Speaker 2:My guest, joanna Moncrief, is Professor of Critical Social Psychiatry at University College London and a Consultant Psychiatrist for National Health Service in London. She is an author of numerous scientific papers and several books on psychiatry and psychiatric drugs. She is a founding member and co-chairperson of the Critical Psychiatry Network, an influential network of psychiatrists and other doctors. Her latest book, chemically Imbalanced the Making and Unmaking of the Serotonin Myth, published by Flint Books, featured in the Sunday Times. I've had her as a guest before and I'm so thrilled that she's agreed to come back on my podcast today and speak with us, because this book that she has written is life changing. It is probably the best book that I have read on understanding psychiatry, what's happened with us with the disease-centered model, how that has impacted psychiatry as a whole and our society. It's just brilliant. Thank you so much, professor Moncrief, for being on our program today.

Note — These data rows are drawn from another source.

(** The kinds a legacy claim may pick. *)
Definition claimable (req : ClaimRequest) : list JobKind :=
  sql_kind_list (filter (fun k => JobKind.is_known k = true /\
    Exists (fun allowed => JobKind.as_str allowed = JobKind.as_str k) LEGACY_RUNTIME_KINDS)
    (cr_kinds req)).

Lemma elem_of_claimable req k :
  k ∈ claimable req <-> k ∈ cr_kinds req /\ legacy_kind k = true.
Proof.
  unfold claimable, sql_kind_list. rewrite !list_elem_of_filter.
  unfold legacy_kind, LEGACY_RUNTIME_KINDS. rewrite bool_decide_eq_true, !Exists_cons, Exists_nil.
  split.
  - intros (_ & (Hk & Ha) & Hin). split; [done|].
    destruct k; try done; [set_solver|set_solver|..];
      destruct Ha as [Ha|[Ha|Ha]]; by vm_compute in Ha.
  - intros (Hin & Hk). apply elem_of_cons in Hk as [->|Hk]; [by auto 6|].
    apply list_elem_of_singleton in Hk as ->. by auto 6.
Qed.

(** The queue discipline of legacy jobs: verification first, then age, then id. *)
Definition before (a b : JobRow) : Prop :=
  match bool_decide (j_kind a = Verify), bool_decide (j_kind b = Verify) with
  | true, false => True
  | false, true => False
  | _, _ => j_enqueued_at a < j_enqueued_at b \/
            (j_enqueued_at a = j_enqueued_at b /\ j_id a <= j_id b)
  end.

Lemma claim_order_legacy db req a b :
  j_campaign_id a = None -> j_campaign_id b = None ->
  claim_order db req a b = true -> before a b.
Proof.
  intros Ha Hb. unfold claim_order, order_key, promoted, band_rank, anti_affinity, score, before.
  rewrite Ha, Hb. cbn. rewrite !andb_false_r. cbn.
  repeat case_bool_decide; cbn; rewrite ?orb_false_r; try done;
    rewrite ?orb_true_iff, ?andb_true_iff, ?Z.ltb_lt, ?Z.eqb_eq;
    intros; rewrite ?orb_false_r in *; naive_solver lia.
Qed.

Lemma select_claim_legacy db req kinds :
  match select_claim db req kinds [] with
  | None => forall i j, jobs db !! i = Some j ->
      candidate db (cr_policy req) (cr_now req) kinds [] j = false
  | Some j => (exists i, jobs db !! i = Some j) /\
      candidate db (cr_policy req) (cr_now req) kinds [] j = true /\
      forall i k, jobs db !! i = Some k ->
        candidate db (cr_policy req) (cr_now req) kinds [] k = true -> before j k
  end.
Proof.
  unfold select_claim. destruct (head _) as [j|] eqn:Hh.
  - apply sql_sort_head_min in Hh as [Hin Hmin].
    + apply elem_of_sql_select in Hin as (Hc & Hi). split; [done|]. split; [done|].
      intros i k Hk Hck. assert (j_campaign_id j = None /\ j_campaign_id k = None) as [? ?].
      { rewrite candidate_legacy in Hc, Hck. by bool_prop. }
      apply (claim_order_legacy db req); [done|done|]. apply Hmin, elem_of_sql_select. eauto.
    + intros a b. apply lex_le_total.
    + intros a b c. apply lex_le_trans.
  - apply sql_sort_head_None in Hh. by apply sql_select_nil.
Qed.

(** A job the request may claim. *)
Definition waiting (req : ClaimRequest) (j : JobRow) : Prop :=
  j_state j = Queued /\ j_campaign_id j = None /\ j_kind j ∈ cr_kinds req /\
  legacy_kind (j_kind j) = true.

Lemma candidate_waiting db req j :
  candidate db (cr_policy req) (cr_now req) (claimable req) [] j = true <-> waiting req j.
Proof.
  rewrite candidate_legacy, !andb_true_iff, !bool_decide_eq_true, elem_of_claimable, sql_null_true.
  unfold waiting. tauto.
Qed.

Speaker 1:Thank you. Thank you for inviting me, Michelle. It's a pleasure to be back.
Speaker 2:And I want to start again for our audience, to make sure that they know who you are Could you share with the audience what your background is, how you ended up in this field and how you ended up specifically studying drugs and drug action, and what led you to write this book?

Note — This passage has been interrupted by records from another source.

Lemma keeps_cancel job now : keeps (Jobs.cancel job now).
Proof.
  intros S db a db' Hg H. unfold Jobs.cancel, Jobs.get_raw in H.
  apply transaction_Ok in H as [H|(d & _ & ->)]; [|split; [done|reflexivity]].
  apply tx_bind_Ok in H as (o & ? & [-> ->]%tx_first_Ok & H).
  destruct (head _) as [row|] eqn:Hrow; [|by tx_inv H].
  apply head_select_Some in Hrow as (HP & i & Hi). bool_prop.
  pose proof (g_job_id _ _ Hg _ _ Hi) as Hid. assert (i = job) as -> by congruence.
  destruct (negb (legacy_kind (j_kind row))); [by tx_inv H|].
  destruct (job_apply (j_state row) StateMachine.Cancel) as [s'|] eqn:Hs; [|by tx_inv H].
  apply tx_bind_Ok in H as (n & d & Hu & H). destruct (n =? 0); [by tx_inv H|].
  assert (s' = Cancelled) as -> by (by destruct (j_state row); cbn in Hs; simplify_eq).
  set (S1 := fun k => k = job /\ j_kind row = Scan \/ S k).
  assert (good S1 d /\ evolves db d) as [Hg1 He1].
  { eapply (good_update_jobs S); [done|done|by right| |].
    - intros k j Hj HPj Hok. bool_prop. assert (active_state (j_state j) = true) by done.
      split; [destruct (j_state j) eqn:Hst; try done; job_row_ok|].
      constructor; cbn; try done. destruct (j_state j) eqn:Hst; try done; machine_step StateMachine.Cancel.
    - intros k f j Hf Hp HnS Hj HPj _. exfalso. apply HnS. left. bool_prop.
      pose proof (g_job_id _ _ Hg _ _ Hj). split; [congruence|].
      destruct (g_pending _ _ Hg k f Hf Hp) as (j' & Hj' & Hk' & _); [intros ?; apply HnS; by right|].
      congruence. }
  apply tx_bind_Ok in H as (m & d2 & Hdel & H).
  apply tx_bind_Ok in H as (o & ? & [-> ->]%tx_first_Ok & H).
  destruct (head _) as [row'|]; tx_inv H.
  assert (good S d2 /\ evolves d d2) as [Hg2 He2].
  { case_bool_decide as Hk.
    - eapply good_delete_findings; [done|done| |].
      + intros k fd _ HPf. by bool_prop.
      + intros k fd Hfd HPf Hp [[Hk' _]|?]; [|done]. exfalso. cbv beta in HPf.
        rewrite Hk' in *.
        destruct (g_finding_job _ _ Hg1 _ _ Hfd) as (j & Hj & Hr).
        destruct (ev_job _ _ He1 _ _ Hi) as (j' & Hj' & Ev). rewrite Hk' in Hj. simplify_eq.
        assert (fr_repo_id fd = j_repo_id row) as E by (rewrite <- Hr; apply Ev).
        rewrite E, !Z.eqb_refl, bool_decide_eq_true_2 in HPf by done. done.
    - tx_inv Hdel. split; [|reflexivity]. eapply good_weaken; [|exact Hg1].
      intros k [[_ ?]|?]; done. }
  split; [done|]. by etrans.
Qed.

(** ** The lease reaper *)

(** Delete the pending findings of a list of jobs. *)
Lemma good_delete_pending_all (S : Z -> Prop) xs db u db' :
  good (fun k => (exists x, x ∈ xs /\ j_id x = k) \/ S k) db ->
  (forall x, x ∈ xs -> exists j, jobs db !! j_id x = Some j /\ j_repo_id j = j_repo_id x) ->
  tx_for xs (fun j => _ ← Findings.delete_pending_for_job (j_repo_id j) (j_id j); mret tt) db
    = Ok (u, db') ->
  good S db' /\ evolves db db'.
Proof.
  revert db. induction xs as [|x xs IH]; intros db Hg Hx H; cbn in H.
  - tx_inv H. split; [|reflexivity]. eapply good_weaken; [|exact Hg].
    intros k [(x & Hx' & _)|?]; [by apply not_elem_of_nil in Hx'|done].
  - apply tx_bind_Ok in H as ([] & d & H1 & H). apply tx_bind_Ok in H1 as (n & d' & Hd & H1). tx_inv H1.
    destruct (Hx x) as (j & Hj & Hr); [by left|].
    assert (good (fun k => (exists x, x ∈ xs /\ j_id x = k) \/ S k) d' /\ evolves db d') as [Hg' He'].
    { eapply good_delete_pending; [exact Hg|exact Hd| |].
      - intros k [(y & [->|Hy]%elem_of_cons & <-)|?]; [by left|right; left; eauto|by right; right].
      - intros j' Hj'. congruence. }
    edestruct (IH d') as [Hg'' He'']; [exact Hg'| |exact H|split; [done|by etrans]].
    intros y Hy. destruct (Hx y) as (jy & Hjy & Hry); [by right|].
    destruct (ev_job _ _ He' _ _ Hjy) as (jy' & Hjy' & Ev). exists jy'. split; [done|].
    rewrite (je_repo _ _ Ev). done.
Qed.

Lemma keeps_reap_legacy now : keeps (Jobs.reap_legacy now).
Proof.
  intros S db a db' Hg H. unfold Jobs.reap_legacy in H.
  rewrite (transition_bind _ Queued) in H by done. rewrite (transition_bind _ Failed) in H by done.
  apply tx_bind_Ok in H as (? & ? & [-> ->]%tx_get_Ok & H).
  apply tx_bind_Ok in H as (n1 & d1 & H1 & H).
  apply tx_bind_Ok in H as (xs & ? & [-> ->]%tx_select_Ok & H).
  apply tx_bind_Ok in H as (n2 & d2 & H2 & H).
  apply tx_bind_Ok in H as (n3 & d3 & H3 & H).
  apply tx_bind_Ok in H as (u & d4 & H4 & H). tx_inv H.
  set (xs := sql_select _ _) in H4.
  assert (good S d1 /\ evolves db d1) as [Hg1 He1].
  { eapply good_update_jobs; [exact Hg|exact H1|done| |].
    - intros k j Hj HP Hok. split; [job_row_ok|]. row_state. constructor; cbn; try done.
      row_state. machine_step ReapToFailed.
    - intros k f j Hf Hp HnS Hj HP _. bool_prop.
      destruct (g_pending _ _ Hg _ _ Hf Hp HnS) as (j' & Hj' & Hk & _). congruence. }
  assert (good S d2 /\ evolves d1 d2) as [Hg2 He2].
  { eapply good_update_jobs; [exact Hg1|exact H2|done| |].
    - intros k j Hj HP Hok. split; [job_row_ok|]. row_state. constructor; cbn; try done.
      row_state. machine_step ReapToQueued.
    - done. }
  set (S3 := fun k => (exists x, x ∈ xs /\ j_id x = k) \/ S k).
  assert (good S3 d3 /\ evolves d2 d3) as [Hg3 He3].
  { eapply good_update_jobs; [exact Hg2|exact H3|by right| |].
    - intros k j Hj HP Hok. split; [job_row_ok|]. row_state. constructor; cbn; try done.
      row_state. machine_step ReapToFailed.
    - intros k f j Hf Hp HnS Hj HP _. exfalso. apply HnS. left. exists j.
      split; [|by eapply g_job_id].
      destruct (g_pending _ _ Hg2 k f Hf Hp) as (j' & Hj' & Hk & _); [intros ?; apply HnS; by right|].
      simplify_eq. apply update_jobs_Ok in H2 as (_ & _ & ->). cbn in Hj.
      apply lookup_sql_update_Some in Hj as (j1 & Hj1 & ->).
      apply elem_of_sql_select.
      destruct (_ && legacy_kind (j_kind j1)) eqn:HP1 in *; [by bool_prop|].
      split; [|eauto]. rewrite !andb_true_iff in HP |- *.
      rewrite (bool_decide_eq_true_2 (j_kind j1 = Scan)) by done. tauto. }
  edestruct (good_delete_pending_all S xs d3) as [Hg4 He4]; [exact Hg3| |exact H4|].
  - intros x Hx. apply elem_of_sql_select in Hx as (_ & i & Hi).
    pose proof (g_job_id _ _ Hg1 _ _ Hi) as <-.
    assert (evolves d1 d3) as He13 by (by etrans).
    destruct (ev_job _ _ He13 _ _ Hi) as (j & Hj & Ev). exists j. split; [done|]. apply Ev.
  - split; [done|]. do 3 (etrans; [eassumption|]). done.
Qed.

(** ** Claims *)

Lemma keeps_claim_raw phase_tail req : keeps (claim_raw phase_tail req).
Proof.
  intros S db a db' Hg [(-> & -> & _)|(j & n & Hs & Hc & -> & Hup)]%claim_raw_cases;
    [split; [done|reflexivity]|].
  pose proof (select_claim_legacy db req (claimable req)) as Hsel. rewrite Hs in Hsel.
  destruct Hsel as ((i & Hi) & (Hq & _ & _ & Hk)%candidate_waiting & _).
  eapply good_update_jobs; [done|exact Hup|done| |done].
  intros k r Hr HP Hok. bool_prop.
  assert (r = j) as ->.
  { pose proof (g_job_id _ _ Hg _ _ Hr). pose proof (g_job_id _ _ Hg _ _ Hi). congruence. }
  unfold lease_row. split.
  - unfold job_ok, lease_ok, attempts_ok, finished_ok in *. rewrite Hq in *. cbn in *.
    destruct Hok as (_ & Ha & Hf). specialize (Ha Hc Hk). unfold MAX_ATTEMPTS in *. intuition eauto; lia.
  - constructor; cbn; try done. rewrite Hq. machine_step Lease.
Qed.
#[export] Hint Resolve keeps_claim_raw : loupe.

Speaker 1:So I'm a psychiatrist that means I'm trained as a medical doctor and then specialized in psychiatry. Psychiatrist that means I'm trained as a medical doctor and then specialised in psychiatry. And I got interested in drug treatment because from the early days of my training it became apparent to me that most people with mental health problems were treated with at least one sort of drug, and usually many sorts of drugs, and not many of them, it seemed to me, really got better. Or if they did get better, it wasn't clear that it was anything to do with the drugs they were taking. So I suppose that piqued my interest and got me questioning what the drugs that are prescribed for mental health problems are actually doing. And that's when I started to think about what I later formulated as the disease-centered and drug-centered models of drug action. So I started to think about, I started to question, I should say, the conventional view that psychiatric drugs work by targeting some underlying disease mechanism. And the more I looked into it, the more I realized that actually there was no evidence for this view. But I did realize that they're not inert substances, they are drugs. They are chemicals that change, that interact with our biology and change and modify the normal way that the body normally works, and so that led me to this idea of what I've called the drug-centered model.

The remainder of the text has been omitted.